Data for this task:
********************
Lemma slice_split (m : list A) first j n :
  0 <= first -> 0 <= j <= n ->
  slice m first n = slice m first j ++ slice m (first + j) (n - j).
Proof.
  intros H0 Hj. unfold slice.
  replace (Z.to_nat n) with (Z.to_nat j + Z.to_nat (n - j))%nat by lia.
  rewrite firstn_plus, skipn_skipn.
  replace (Z.to_nat j + Z.to_nat first)%nat with (Z.to_nat (first + j)) by lia.
  reflexivity.
Qed.

Lemma valid_load (m : list A) first n j :
  valid m first n -> 0 <= j < n -> exists x, load m (first + j) = Ret x.
Proof.
  intros (H0 & H1 & H2) Hj. apply load_in_range. lia.
Qed.
End BufferSplit.

Section CompactionLoop.
Context {A : Type}.
Variable m : list A.
Variables first n lo result : Z.
Variable out : list A.
Variable keep : Z -> bool.
Variable body : Z -> list A * Z -> outcome (list A * Z).
Variable done : list A.

Local Abbreviation tail j := (select keep lo (slice m (first + lo) (j - lo))).

Hypothesis Hvalid : valid m first n.
Hypothesis Hlo : 0 <= lo <= n.
Hypothesis Hresult : 0 <= result.
Hypothesis Hcap :
  result + Z.of_nat (length (done ++ tail n)) <= Z.of_nat (length out).
Hypothesis Hbody :
  forall j o cnt x,
    lo <= j < n -> load m (first + j) = Ret x ->
    body j (o, cnt)
    = if keep j then o' <- store o (result + cnt) x ;; Ret (o', cnt + 1)
      else Ret (o, cnt).

Lemma tail_step j x :
  lo <= j < n -> load m (first + j) = Ret x ->
  tail (j + 1) = tail j ++ (if keep j then [x] else []).
Proof.
  intros Hj Hx. destruct Hvalid as (H0 & H1 & H2).
  replace (j + 1 - lo) with (j - lo + 1) by lia.
  rewrite (slice_snoc m (first + lo) (j - lo) x); try lia.
  2:{ replace (first + lo + (j - lo)) with (first + j) by lia. exact Hx. }
  rewrite select_app. f_equal.
  rewrite length_slice by (unfold valid; lia).
  replace (lo + Z.of_nat (Z.to_nat (j - lo))) with j by lia.
  cbn [select]. destruct (keep j); reflexivity.
Qed.

Lemma tail_mono j :
  lo <= j <= n -> (length (tail j) <= length (tail n))%nat.
Proof.
  intros Hj. destruct Hvalid as (H0 & H1 & H2).
  rewrite (slice_split m (first + lo) (j - lo) (n - lo)) by lia.
  rewrite select_app, length_app. lia.
Qed.

(** A compaction loop over [[lo, n)] that starts with [done] already
    written appends the selected elements. *)
Lemma compaction_loop :
  for_range lo n body (splice out result done, Z.of_nat (length done))
  = Ret (splice out result (done ++ tail n),
         Z.of_nat (length (done ++ tail n))).
Proof.
  destruct
    (for_range_inv
       (fun j s => lo <= j <= n /\
                   s = (splice out result (done ++ tail j),
                        Z.of_nat (length (done ++ tail j))))
       body lo n (splice out result done, Z.of_nat (length done)))
    as (s' & Hs' & _ & ->).
  - lia.
  - split; [lia |]. rewrite Z.sub_diag, slice_zero. simpl.
    rewrite app_nil_r. reflexivity.
  - intros j t Hj (_ & ->).
    destruct (valid_load m first n j Hvalid) as (x & Hx); [lia |].
    rewrite (Hbody _ _ _ x Hj Hx). rewrite (tail_step j x Hj Hx).
    destruct (keep j) eqn:Ek.
    + assert (Hm := tail_mono (j + 1) ltac:(lia)).
      rewrite (tail_step j x Hj Hx), Ek in Hm.
      rewrite !length_app in Hm, Hcap. cbn [length] in Hm.
      rewrite store_splice_snoc by (rewrite ?length_app; lia).
      cbn [bind]. eexists. split; [reflexivity |]. split; [lia |].
      rewrite app_assoc. f_equal. rewrite !length_app. cbn [length]. lia.
    + rewrite app_nil_r. eexists. split; [reflexivity |].
      split; [lia | reflexivity].
  - exact Hs'.
Qed.
End CompactionLoop.

Section BufferMore.
Context {A : Type}.

Lemma store_load (m m' : list A) p v :
  store m p v = Ret m' -> load m' p = Ret v.
Proof.
  intros H. apply store_Ret in H. destruct H as [Hp ->].
  apply load_upd_same. assumption.
Qed.

Lemma load_cons_succ (x : A) (l : list A) j :
  0 <= j -> load (x :: l) (j + 1) = load l j.
Proof.
  intros Hj. unfold load.
  destruct (Z.ltb_spec (j + 1) 0); [lia |].
  destruct (Z.ltb_spec j 0); [lia |].
  replace (Z.to_nat (j + 1)) with (S (Z.to_nat j)) by lia. reflexivity.
Qed.

Lemma slice_cons (m : list A) first n x :
  0 <= first -> 0 < n -> load m first = Ret x ->
  slice m first n = x :: slice m (first + 1) (n - 1).
Proof.
  intros H0 Hn Hx. rewrite (slice_split m first 1 n) by lia.
  replace 1 with (0 + 1) at 1 by lia.
  rewrite (slice_snoc m first 0 x) by (rewrite ?Z.add_0_r; auto; lia).
  rewrite slice_zero. reflexivity.
Qed.
End BufferMore.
********************
Exercise goal: Reproduce word for word the material above, starting with the line that has "split; [lia | reflexivity]." and stopping after the line that has "intros Hj. unfold load.".

Response area:
      split; [lia | reflexivity].
  - exact Hs'.
Qed.
End CompactionLoop.

Section BufferMore.
Context {A : Type}.

Lemma store_load (m m' : list A) p v :
  store m p v = Ret m' -> load m' p = Ret v.
Proof.
  intros H. apply store_Ret in H. destruct H as [Hp ->].
  apply load_upd_same. assumption.
Qed.

Lemma load_cons_succ (x : A) (l : list A) j :
  0 <= j -> load (x :: l) (j + 1) = load l j.
Proof.
  intros Hj. unfold load.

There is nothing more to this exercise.